Rscript search_em_mdm.R 5 2P counts_example_byref.txt

The expected output should be something like the following and you should have different ll values. The max ll we are able to obtain for the example dataset is -2593.181911539119

Searching for maximum likelihood of 2-component model....
Using potential heterozygous data with 10x to 150x coverage....
  Trial 1: ll = -2593.377037122174 (max ll = -2593.377037122174)
  Trial 2: ll = -2593.424801477642 (max ll = -2593.377037122174)
  Trial 3: ll = -2593.18827510774 (max ll = -2593.18827510774)
  Trial 4: ll = -2593.199191810304 (max ll = -2593.18827510774)
  Trial 5: ll = -2593.560652839873 (max ll = -2593.18827510774)
Saving results to em_mdm_example_2P_results_10275.RData ...

Note

There are two different filtering processes. The default filter used both read counts (default values: between 10 and 150) and previous SNPs calls result. In our case, we are using the results from 1000 Genomes Project. This is used to generate the True Heterozygote (TH) dataset in our paper.
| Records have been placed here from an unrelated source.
(** The entry [e] the reader returns for the row at position [o.2] of the
    sheet of the source at position [o.1] of [srcs]. *)
Definition read_at (to_datetime : string → option Z)
    (disk : string → file_state) (srcs : list (string * string))
    (o : nat * nat) (e : gmap string pyval) : Prop :=
  ∃ file_path city_name df es,
    srcs !! o.1 = Some (file_path, city_name)
    ∧ disk file_path = Workbook df
    ∧ is_Some (rows df !! o.2)
    ∧ ExcelManager.get_payment_entries to_datetime disk file_path
        (Some city_name) = Ok es
    ∧ es !! o.2 = Some e.

(** The entry [a] of the due-list was made of the row at [o]. *)
Definition due_origin (to_datetime : string → option Z)
    (disk : string → file_state) (today : Z) (srcs : list (string * string))
    (a : gmap string pyval) (o : nat * nat) : Prop :=
  ∃ e d, read_at to_datetime disk srcs o e
         ∧ due_day to_datetime e = Some d
         ∧ a = due_entry today e d.

(** Two turns of a list scan that go the same way: the same outcome, and
    the list left as it was by both, or one entry appended by each, made for
    the same day. *)
Definition same_turn (acc : list (gmap string pyval))
    (made made' : Z → gmap string pyval)
    (r r' : outcome unit * list (gmap string pyval)) : Prop :=
  r.1 = r'.1
  ∧ ((r.2 = acc ∧ r'.2 = acc)
     ∨ ∃ d, r.2 = (acc ++ [made d])%list ∧ r'.2 = (acc ++ [made' d])%list).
An alternative filter only filtering on read counts. This is used to generate the Potential Heterozygote (PH) dataset in our paper. When the users specify the number of components, if a suffix "p" or "P" is appended (e.g. 3p or 4P), then the alternative filter is applied.
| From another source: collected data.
(** * stir: the Martini presentation tools of [mt_nice.py] and the settings
      export of [store_settings.py], embedded and verified.

    The Python code drives a host application (PyMOL) through its [cmd]
    interface.  The embedding keeps the Python side as it is written
    (dictionaries in insertion order, exceptions that leave the effects
    made so far, the random source threaded through the calls) and models
    the host by the state its commands read and write. *)

From Stdlib Require Import List NArith ZArith Bool Floats String Ascii.
From Stdlib Require Import Permutation Lia.
Import ListNotations.

Set Warnings "-inexact-float".
Set Implicit Arguments.

(** ** Python strings and dictionaries *)

(** A Python [str] is a sequence of Unicode code points. *)
Definition char := N.
Definition pystr := list char.

(** An ASCII literal of the source as a [pystr]. *)
Definition py (s : string) : pystr :=
  List.map N_of_ascii (list_ascii_of_string s).

Fixpoint str_eqb (a b : pystr) : bool :=
  match a, b with
  | [], [] => true
  | x :: a', y :: b' => N.eqb x y && str_eqb a' b'
  | _, _ => false
  end.

(** [a.startswith(p)] *)
Fixpoint startswith (p a : pystr) : bool :=
  match p, a with
  | [], _ => true
  | x :: p', y :: a' => N.eqb x y && startswith p' a'
  | _ :: _, [] => false
  end.

(** [str(n)] for a non-negative integer. *)
Definition digit_of (d : nat) : char := (48 + N.of_nat d)%N.

Fixpoint uint_str (u : Decimal.uint) : pystr :=
  match u with
  | Decimal.Nil => []
  | Decimal.D0 u => digit_of 0 :: uint_str u
  | Decimal.D1 u => digit_of 1 :: uint_str u
  | Decimal.D2 u => digit_of 2 :: uint_str u
  | Decimal.D3 u => digit_of 3 :: uint_str u
  | Decimal.D4 u => digit_of 4 :: uint_str u
  | Decimal.D5 u => digit_of 5 :: uint_str u
  | Decimal.D6 u => digit_of 6 :: uint_str u
  | Decimal.D7 u => digit_of 7 :: uint_str u
  | Decimal.D8 u => digit_of 8 :: uint_str u
  | Decimal.D9 u => digit_of 9 :: uint_str u
  end.

Definition str_of_nat (n : nat) : pystr := uint_str (Nat.to_uint n).

(** A Python [dict] with [str] keys: the items in insertion order.
    Assigning to a key that is present keeps its position. *)
Definition dict (V : Type) := list (pystr * V).

Fixpoint dict_get {V} (d : dict V) (k : pystr) : option V :=
  match d with
  | [] => None
  | (k', v) :: d' => if str_eqb k' k then Some v else dict_get d' k
  end.

Fixpoint dict_set {V} (d : dict V) (k : pystr) (v : V) : dict V :=
  match d with
  | [] => [(k, v)]
  | (k', v') :: d' =>
      if str_eqb k' k then (k', v) :: d' else (k', v') :: dict_set d' k v
  end.

Definition dict_keys {V} (d : dict V) : list pystr := List.map fst d.
Definition dict_values {V} (d : dict V) : list V := List.map snd d.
`SNP`: Calling heterozygous sites

Call heterozygous sites using Samtools and BCFtools. Filter the results and generate base counts-by-ref files for expectation maximization analyses.

Requirement

Samtools version 1.2 or later
BCFtools version 1.2 or later
Python 2.7
Recommendation: GNU Parallel

Scripts and usages

`pipelineCore.sh`: Main scriipt to run the analyses

Calls other scripts in the folder

The following parameters are required.

datasetName="CEU13_example" #Can be any name
chromosome=21 #Which chromosome would you like to perforem the analyses on
chromosomePosition=":9411180-9421180"  #Perfrom analyses on a specific region e.g. chromosomePosition=":10000-20000"
#chromosomePosition="" #Blank: perform analyses on the whole chromosame.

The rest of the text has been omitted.